PROFESSORA: Só na hora do intervalo. Agora é hora de estudar.
ALUNO: Mas na minha outra escola
¹ a gente brinca todo dia.
PROFESSORA: Mas aqui não!
(Na escola)
ALUNO: Eu vou parar de vir aqui.
PROFESSORA: Por quê?
ALUNO: Porque eu não tô
melhorando. Aqui a gente só brinca.
(No AEE²)
Entender a história da escola em nossa sociedade é fundamental para compreendermos seu papel. A história da educação mostra-nos que a escola voltou-se, em um dado momento, para o trabalho, legitimando assim a reprodução de uma hierarquia de culturas, saberes, valores, conhecimentos. Essa prerrogativa nos diz que, ainda hoje, há uma preocupação com o que ensinar. Porém a preocupação passa pelo que o professor
ensina como o estabelecido como primordial, como certo, como valoroso, pautando-se nos currículos escolares.

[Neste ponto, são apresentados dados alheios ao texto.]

(** Move the cursor and rewrite video memory. *)
Lemma con_spec_move s x y m g :
  con_wf s -> 0 <= x <= NUM_COLS -> 0 <= y < NUM_ROWS ->
  vram_frame (lib_mem s) m -> grid m = g ->
  con_spec s (set_mem m (set_y y (set_x x s))) (mkText x y g).
Proof.
  intros W Hx Hy Hm Hg. pose proof (wf_set_x s W x Hx) as W1.
  pose proof (wf_set_y _ W1 y Hy) as W2. constructor.
  - by apply wf_set_mem.
  - transitivity (set_x x s); [by apply frame_set_x|].
    transitivity (set_y y (set_x x s)); [by apply frame_set_y|]. by apply frame_set_mem.
  - unfold view. rewrite cur_x_set_mem, cur_y_set_mem, cur_y_set_y, cur_x_set_y, cur_x_set_x by done.
    by rewrite <- Hg.
Qed.

Lemma con_spec_goto s x y :
  con_wf s -> 0 <= x <= NUM_COLS -> 0 <= y < NUM_ROWS ->
  con_spec s (set_y y (set_x x s)) (mkText x y (grid (lib_mem s))).
Proof.
  intros W Hx Hy. apply (con_spec_move s x y (lib_mem s) _ W Hx Hy); [reflexivity|done].
Qed.

Lemma con_spec_cursor s s' t : con_spec s s' t -> con_spec s (update_cursor s') t.
Proof.
  intros H. eapply con_spec_trans; [exact H|]. destruct H as [W _ <-].
  by apply update_cursor_spec.
Qed.

Lemma set_y_x v w s : set_y v (set_x w s) = set_x w (set_y v s).
Proof. done. Qed.

Lemma lib_mem_set_mem m s : lib_mem (set_mem m s) = m.
Proof. done. Qed.
Lemma set_mem_set_mem m m' s : set_mem m (set_mem m' s) = set_mem m s.
Proof. done. Qed.
Lemma set_x_set_mem v m s : set_x v (set_mem m s) = set_mem m (set_x v s).
Proof. done. Qed.

Lemma tx_view s : tx (view s) = cur_x s.
Proof. done. Qed.
Lemma ty_view s : ty (view s) = cur_y s.
Proof. done. Qed.
Lemma rows_view s : rows (view s) = grid (lib_mem s).
Proof. done. Qed.

Lemma set_y_id s : con_wf s -> set_y (cur_y s) s = s.
Proof.
  intros W. destruct s as [xs ys c o m io], W as [Hc Hx Hy _ _]. unfold set_y, cur_y, MAX_TERMINAL in *.
  simpl in *. f_equal. apply upd_id. lia.
Qed.
Lemma set_x_id s : con_wf s -> set_x (cur_x s) s = s.
Proof.
  intros W. destruct s as [xs ys c o m io], W as [Hc Hx Hy _ _]. unfold set_x, cur_x, MAX_TERMINAL in *.
  simpl in *. f_equal. apply upd_id. lia.
Qed.
Lemma set_y_set_y v w s : set_y v (set_y w s) = set_y v s.
Proof. unfold set_y. simpl. by rewrite upd_upd. Qed.
Lemma set_x_set_x v w s : set_x v (set_x w s) = set_x v s.
Proof. unfold set_x. simpl. by rewrite upd_upd. Qed.

(** Move the cursor within its row. *)
Lemma con_spec_move_x s x m g :
  con_wf s -> 0 <= x <= NUM_COLS -> vram_frame (lib_mem s) m -> grid m = g ->
  con_spec s (set_mem m (set_x x s)) (mkText x (cur_y s) g).
Proof.
  intros W Hx Hm Hg. rewrite <- (set_y_id s W) at 2. rewrite <- set_y_x.
  apply con_spec_move; try done. by apply cur_y_range.
Qed.

Lemma scroll_bottom n s :
  con_wf s -> cur_y s = NUM_ROWS - 1 ->
  wp (scroll_f (Datatypes.S n) s) (fun s' =>
    con_spec s s' (mkText 0 (cur_y s) (scroll_rows (grid (lib_mem s))))).
Proof.
  intros W Hy. cbn [scroll_f]. rewrite decide_True by lia. wp_step.
  apply con_spec_cursor. rewrite <- grid_scroll, lib_mem_set_mem, set_mem_set_mem.
  pose proof (vram_scroll (lib_mem s)) as Hm.
  generalize dependent (blank_last_row (scroll_copy (lib_mem s))). intros m Hm.
  rewrite set_x_set_mem. by apply con_spec_move_x.
Qed.

(** The newline part of putc, from the state [s] it starts in. *)
Lemma line_feed n s :
  con_wf s ->
  wp (let s1 := set_y (cur_y s + 1) (set_x 0 s) in
      if decide (cur_y s + 1 >= NUM_ROWS)
      then scroll_f (Datatypes.S n) (set_y (cur_y s) (set_x 0 s)) else mret s1)
    (fun s' => con_spec s s' (t_newline (view s))).
Proof.
  intros W. pose proof (cur_y_range s W) as Hr. cbv zeta. unfold t_newline.
  rewrite ?ty_view, ?rows_view.
  pose proof (con_spec_goto s 0 (cur_y s) W) as H0.
  specialize (H0 ltac:(unfold NUM_COLS; lia) Hr).
  assert (Hy : cur_y (set_y (cur_y s) (set_x 0 s)) = cur_y s)
    by (apply cur_y_set_y, wf_set_x; done).
  case_decide.
  - eapply wp_mono; [apply scroll_bottom; [apply H0|rewrite Hy; lia]|].
    intros s' H1. eapply con_spec_trans; [exact H0|]. by rewrite Hy in H1.
  - wp_step. apply con_spec_goto; [done|unfold NUM_COLS; lia|lia].
Qed.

De certo que essa é uma preocupação necessária. Contudo será que a escola atual está sabendo discernir o que é conhecimento
e o que é saber
? Será que não estamos supervalorizando academicamente as disciplinas
escolares e esquecendo-nos do fator humano
, esquecendo-nos de construir, realmente, conhecimentos?
Bordieu (2008), com seu conceito de violência simbólica
, mostra-nos que a escola, além de legitimar o poder estabelecido, reforça-o, fazendo com que os indivíduos enxerguem e avaliem o mundo com os padrões e critérios definidos por um discurso dominante. Ou seja, ideias coletivas que buscam estabelecer (e solidificar) comportamentos e visão de mundo dentro dos padrões estabelecidos.
Entretanto, com o advento dos movimentos de inclusão, iniciados da década de 1990, e tendo a Declaração de Salamanca (1994) como um marco histórico nesse processo, a escola passa a ser vista como um espaço privilegiado de formação, de produção de cidadania e de conhecimento, mas sabemos que imensos são os desafios para a concretude desse ideal.
A Política Nacional da Educação Especial na Perspectiva da Educação Inclusiva (2008) e outras políticas oficiais em nosso país (BRASIL 2009, 2010, 2013) garantem em seus textos a possibilidade de um ensino que se adapte às necessidades e especificidades do indivíduo. Esse documento garantiu a inclusão de alunos com Deficiências, Transtornos Globais do Desenvolvimento e Altas Habilidades e/ou Superdotação nas escolas comuns e, consequentemente, a busca pelo fornecimento de serviços (AEE, por exemplo), formação continuada para professores, ratificando, assim, o direito de uma educação com qualidade para TODOS!